(* ===== verification/CJsonPrint.v ===== *)
(** * JSON printing (src/libs/cJSON.c)

    The print buffer and the functions that render an item into it.  The
    buffer is a heap block of bytes, [None] where nothing was written yet: a
    write outside the block, a [strlen] that reads an unwritten byte or runs
    past the end, and a [sprintf] that overflows its array are [Undef].  A
    function that returns [false] or a null pointer is a [Throw].  The
    allocator is assumed to succeed. *)
From Stdlib Require Import SpecFloat.
From S2P Require Import Prelude.
From S2P Require Import CLib.
From S2P Require Import CFloat.
From S2P Require Import CJson.
From S2P Require Import CJsonTree.

(** ** Definitions *)

Record printbuffer : Type := {
  pmem : list (option ascii);
  poffset : nat;
  pdepth : nat;
  noalloc : bool;
  format : bool
}.

Abbreviation PB := (stM () printbuffer).

Definition pfail {A} : PB A := mthrow tt.
Definition pundef {A} : PB A := fun p => (p, Undef).

Definition with_mem (m : list (option ascii)) (p : printbuffer) : printbuffer :=
  {| pmem := m; poffset := poffset p; pdepth := pdepth p; noalloc := noalloc p;
     format := format p |}.
Definition with_offset (o : nat) (p : printbuffer) : printbuffer :=
  {| pmem := pmem p; poffset := o; pdepth := pdepth p; noalloc := noalloc p;
     format := format p |}.
Definition with_depth (d : nat) (p : printbuffer) : printbuffer :=
  {| pmem := pmem p; poffset := poffset p; pdepth := d; noalloc := noalloc p;
     format := format p |}.

(** The size of the block [ensure] reallocates for [needed] bytes in all, or
    [None] when it refuses. *)
Definition new_size (needed : Z) : option Z :=
  if (INT_MAX / 2 <? needed)%Z then
    if (needed <=? INT_MAX)%Z then Some INT_MAX else None
  else Some (needed * 2)%Z.

(** [ensure]: at least [needed] bytes and one more at the offset. *)
Definition ensure (needed : nat) : PB unit :=
  p ← get;
  let len := length (pmem p) in
  if ((0 <? len) && (len <=? poffset p))%nat then pfail else
  if (INT_MAX <? Z.of_nat needed)%Z then pfail else
  let needed := (needed + (poffset p + 1))%nat in
  if (needed <=? len)%nat then mret tt else
  if noalloc p then pfail else
  match new_size (Z.of_nat needed) with
  | None => pfail
  | Some newsize => modify (with_mem (pmem p ++ replicate (Z.to_nat newsize - len) None))
  end.

(** Bytes stored from [output_pointer + i] on. *)
Definition write (i : nat) (s : str) : PB unit :=
  p ← get;
  let at_ := (poffset p + i)%nat in
  if (at_ + length s <=? length (pmem p))%nat
  then modify (with_mem (take at_ (pmem p) ++ (Some <$> s)
                           ++ drop (at_ + length s) (pmem p)))
  else pundef.

Fixpoint strlen_mem (m : list (option ascii)) : option nat :=
  match m with
  | Some c :: r => if Ascii.eqb c NUL then Some 0 else S <$> strlen_mem r
  | _ => None
  end.

Definition update_offset : PB unit :=
  p ← get;
  match strlen_mem (drop (poffset p) (pmem p)) with
  | Some n => modify (with_offset (poffset p + n))
  | None => pundef
  end.

Definition add_offset (n : nat) : PB unit := p ← get; modify (with_offset (poffset p + n)).

(** *** Scalars *)

(** The array [number_buffer]. *)
Definition sizeof_number_buffer : nat := 26.

(** [sprintf] into it: the text and its NUL must fit. *)
Definition sprintf_number (s : str) : PB str :=
  if (length s + 1 <=? sizeof_number_buffer)%nat then mret s else pundef.

Definition same_double (a b : double) : bool :=
  match SFcompare a b with Some Eq => true | _ => false end.

Definition number_text (d : double) : PB str :=
  if negb (is_finite d) then sprintf_number #"null" else
  s ← sprintf_number (format_g 15 d);
  if negb (same_double (fst (strtod s)) d) then sprintf_number (format_g 17 d) else mret s.

Definition print_number (item : cJSON) : PB unit :=
  s ← number_text (valuedouble item);
  let len := length s in
  if (sizeof_number_buffer - 1 <? len)%nat then pfail else
  ensure (len + 1);;
  write 0 s;;
  write len [NUL];;
  add_offset len.

(** The character after the backslash of a one-character escape. *)
Definition short_escape (c : ascii) : option ascii :=
  if Ascii.eqb c "034" || Ascii.eqb c "\" then Some c
  else if Ascii.eqb c (chr 8) then Some "b"%char
  else if Ascii.eqb c (chr 12) then Some "f"%char
  else if Ascii.eqb c (chr 10) then Some "n"%char
  else if Ascii.eqb c (chr 13) then Some "r"%char
  else if Ascii.eqb c (chr 9) then Some "t"%char
  else None.

Definition escape_extra (c : ascii) : nat :=
  match short_escape c with
  | Some _ => 1
  | None => if (ord c <? 32)%Z then 5 else 0
  end.

Fixpoint escape_characters (s : str) : nat :=
  match s with [] => 0 | c :: r => escape_extra c + escape_characters r end.

Definition hex_char (n : Z) : ascii :=
  if (n <? 10)%Z then chr (48 + n) else chr (87 + n).

(** [sprintf("u%04x")] of a value below 256. *)
Definition u04x (c : ascii) : str :=
  #"u00" ++ [hex_char (ord c / 16); hex_char (ord c mod 16)].

(** The copying loop of [print_string_ptr] from [output_pointer + ptr] on. *)
Fixpoint copy_escaped (s : str) (ptr : nat) : PB unit :=
  match s with
  | [] => mret tt
  | c :: r =>
      if (31 <? ord c)%Z && negb (Ascii.eqb c "034") && negb (Ascii.eqb c "\") then
        write ptr [c];; copy_escaped r (ptr + 1)
      else
        write ptr [ "\"%char];;
        match short_escape c with
        | Some x => write (ptr + 1) [x];; copy_escaped r (ptr + 2)
        | None => write (ptr + 1) (u04x c ++ [NUL]);; copy_escaped r (ptr + 6)
        end
  end.

Definition quote : str := [ "034"%char].

Definition print_string_ptr (input : option str) : PB unit :=
  match input with
  | None => ensure 3;; write 0 (quote ++ quote ++ [NUL])
  | Some s =>
      let s := c_str s in
      let escapes := escape_characters s in
      let output_length := (length s + escapes)%nat in
      ensure (output_length + 3);;
      (if (escapes =? 0)%nat then write 0 quote;; write 1 s
       else write 0 quote;; copy_escaped s 1);;
      write (output_length + 1) quote;;
      write (output_length + 2) [NUL]
  end.

Definition print_string (item : cJSON) : PB unit := print_string_ptr (valuestring item).

(** [ensure] and [strcpy] of a literal. *)
Definition print_literal (s : str) : PB unit := ensure (length s + 1);; write 0 (s ++ [NUL]).

Definition print_raw (item : cJSON) : PB unit :=
  match valuestring item with
  | None => pfail
  | Some s => print_literal (c_str s)
  end.

(** *** Containers *)

Section PrintContainers.
Variable print_value : cJSON → PB unit.

Definition tab : ascii := chr 9.
Definition newline : ascii := chr 10.

(** The separator after an element: [", "] or [","], and a NUL. *)
Definition array_comma : PB unit :=
  p ← get;
  let sep := if format p then #", " else #"," in
  ensure (length sep + 1);;
  write 0 (sep ++ [NUL]);;
  add_offset (length sep).

Fixpoint array_elements (l : list cJSON) : PB unit :=
  match l with
  | [] => mret tt
  | e :: r =>
      print_value e;;
      update_offset;;
      (match r with [] => mret tt | _ => array_comma end);;
      array_elements r
  end.

Definition print_array (elements : PB unit) : PB unit :=
  ensure 1;;
  write 0 #"[";;
  add_offset 1;;
  modify (fun p => with_depth (S (pdepth p)) p);;
  elements;;
  ensure 2;;
  write 0 (#"]" ++ [NUL]);;
  modify (fun p => with_depth (pdepth p - 1) p).

Definition object_indent : PB unit :=
  p ← get;
  if format p then
    ensure (pdepth p);;
    write 0 (replicate (pdepth p) tab);;
    add_offset (pdepth p)
  else mret tt.

Definition object_colon : PB unit :=
  p ← get;
  let sep := if format p then [ ":"%char; tab] else #":" in
  ensure (length sep);;
  write 0 sep;;
  add_offset (length sep).

Definition object_comma (last : bool) : PB unit :=
  p ← get;
  let sep := (if last then [] else #",") ++ (if format p then [newline] else []) in
  ensure (length sep + 1);;
  write 0 (sep ++ [NUL]);;
  add_offset (length sep).

Fixpoint object_members (l : list cJSON) : PB unit :=
  match l with
  | [] => mret tt
  | e :: r =>
      object_indent;;
      print_string_ptr (name e);;
      update_offset;;
      object_colon;;
      print_value e;;
      update_offset;;
      object_comma (match r with [] => true | _ => false end);;
      object_members r
  end.

Definition print_object (members : PB unit) : PB unit :=
  p ← get;
  let opening := if format p then [ "{"%char; newline] else #"{" in
  ensure (length opening + 1);;
  write 0 opening;;
  modify (fun p => with_depth (S (pdepth p)) p);;
  add_offset (length opening);;
  members;;
  p ← get;
  ensure (if format p then pdepth p + 1 else 2);;
  write 0 ((if format p then replicate (pdepth p - 1) tab else []) ++ #"}" ++ [NUL]);;
  modify (fun p => with_depth (pdepth p - 1) p).

End PrintContainers.

Fixpoint print_value (item : cJSON) : PB unit :=
  let k := kind item in
  if (k =? cJSON_NULL)%Z then print_literal #"null"
  else if (k =? cJSON_False)%Z then print_literal #"false"
  else if (k =? cJSON_True)%Z then print_literal #"true"
  else if (k =? cJSON_Number)%Z then print_number item
  else if (k =? cJSON_Raw)%Z then print_raw item
  else if (k =? cJSON_String)%Z then print_string item
  else if (k =? cJSON_Array)%Z then print_array (array_elements print_value (child item))
  else if (k =? cJSON_Object)%Z then print_object (object_members print_value (child item))
  else pfail.

(** *** Entry points *)

(** The C string at the start of a block. *)
Definition read_string {E} (m : list (option ascii)) : outcome E str :=
  match strlen_mem m with
  | Some n => Ret (omap id (take n m))
  | None => Undef
  end.

(** [print]: the block is cut at [offset + 1] bytes, or copied; [None] for a
    null pointer. *)
Definition default_buffer_size : nat := 256.

Definition print {E} (item : cJSON) (fmt : bool) : outcome E (option str) :=
  let p := {| pmem := replicate default_buffer_size None; poffset := 0; pdepth := 0;
              noalloc := false; format := fmt |} in
  match (print_value item;; update_offset) p with
  | (p, Ret _) => Some <$> read_string (take (poffset p + 1) (pmem p))
  | (_, Throw _) => Ret None
  | (_, Undef) => Undef
  end.

Definition cJSON_Print {E} (item : cJSON) : outcome E (option str) := print item true.
Definition cJSON_PrintUnformatted {E} (item : cJSON) : outcome E (option str) := print item false.

Definition cJSON_PrintBuffered {E} (item : cJSON) (prebuffer : Z) (fmt : bool)
  : outcome E (option str) :=
  if (prebuffer <? 0)%Z then Ret None else
  let p := {| pmem := replicate (Z.to_nat prebuffer) None; poffset := 0; pdepth := 0;
              noalloc := false; format := fmt |} in
  match print_value item p with
  | (p, Ret _) => Some <$> read_string (pmem p)
  | (_, Throw _) => Ret None
  | (_, Undef) => Undef
  end.

(** The buffer of the caller, and what is in it after a success. *)
Definition cJSON_PrintPreallocated {E} (item : cJSON) (buf : option (list (option ascii))) (len : Z)
  (fmt : bool) : outcome E (option (list (option ascii))) :=
  match buf with
  | None => Ret None
  | Some m =>
      if (len <? 0)%Z then Ret None else
      let p := {| pmem := take (Z.to_nat len) m; poffset := 0; pdepth := 0;
                  noalloc := true; format := fmt |} in
      match print_value item p with
      | (p, Ret _) => Ret (Some (pmem p ++ drop (Z.to_nat len) m))
      | (_, Throw _) => Ret None
      | (_, Undef) => Undef
      end
  end.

= Prompt =
Copy the stretch of the records above that runs from the line with "Fixpoint object_members (l" through the line with "Fixpoint print_value (item". Both end lines belong in the copy, and nothing else does.

= Response box =
Fixpoint object_members (l : list cJSON) : PB unit :=
  match l with
  | [] => mret tt
  | e :: r =>
      object_indent;;
      print_string_ptr (name e);;
      update_offset;;
      object_colon;;
      print_value e;;
      update_offset;;
      object_comma (match r with [] => true | _ => false end);;
      object_members r
  end.

Definition print_object (members : PB unit) : PB unit :=
  p ← get;
  let opening := if format p then [ "{"%char; newline] else #"{" in
  ensure (length opening + 1);;
  write 0 opening;;
  modify (fun p => with_depth (S (pdepth p)) p);;
  add_offset (length opening);;
  members;;
  p ← get;
  ensure (if format p then pdepth p + 1 else 2);;
  write 0 ((if format p then replicate (pdepth p - 1) tab else []) ++ #"}" ++ [NUL]);;
  modify (fun p => with_depth (pdepth p - 1) p).

End PrintContainers.

Fixpoint print_value (item : cJSON) : PB unit :=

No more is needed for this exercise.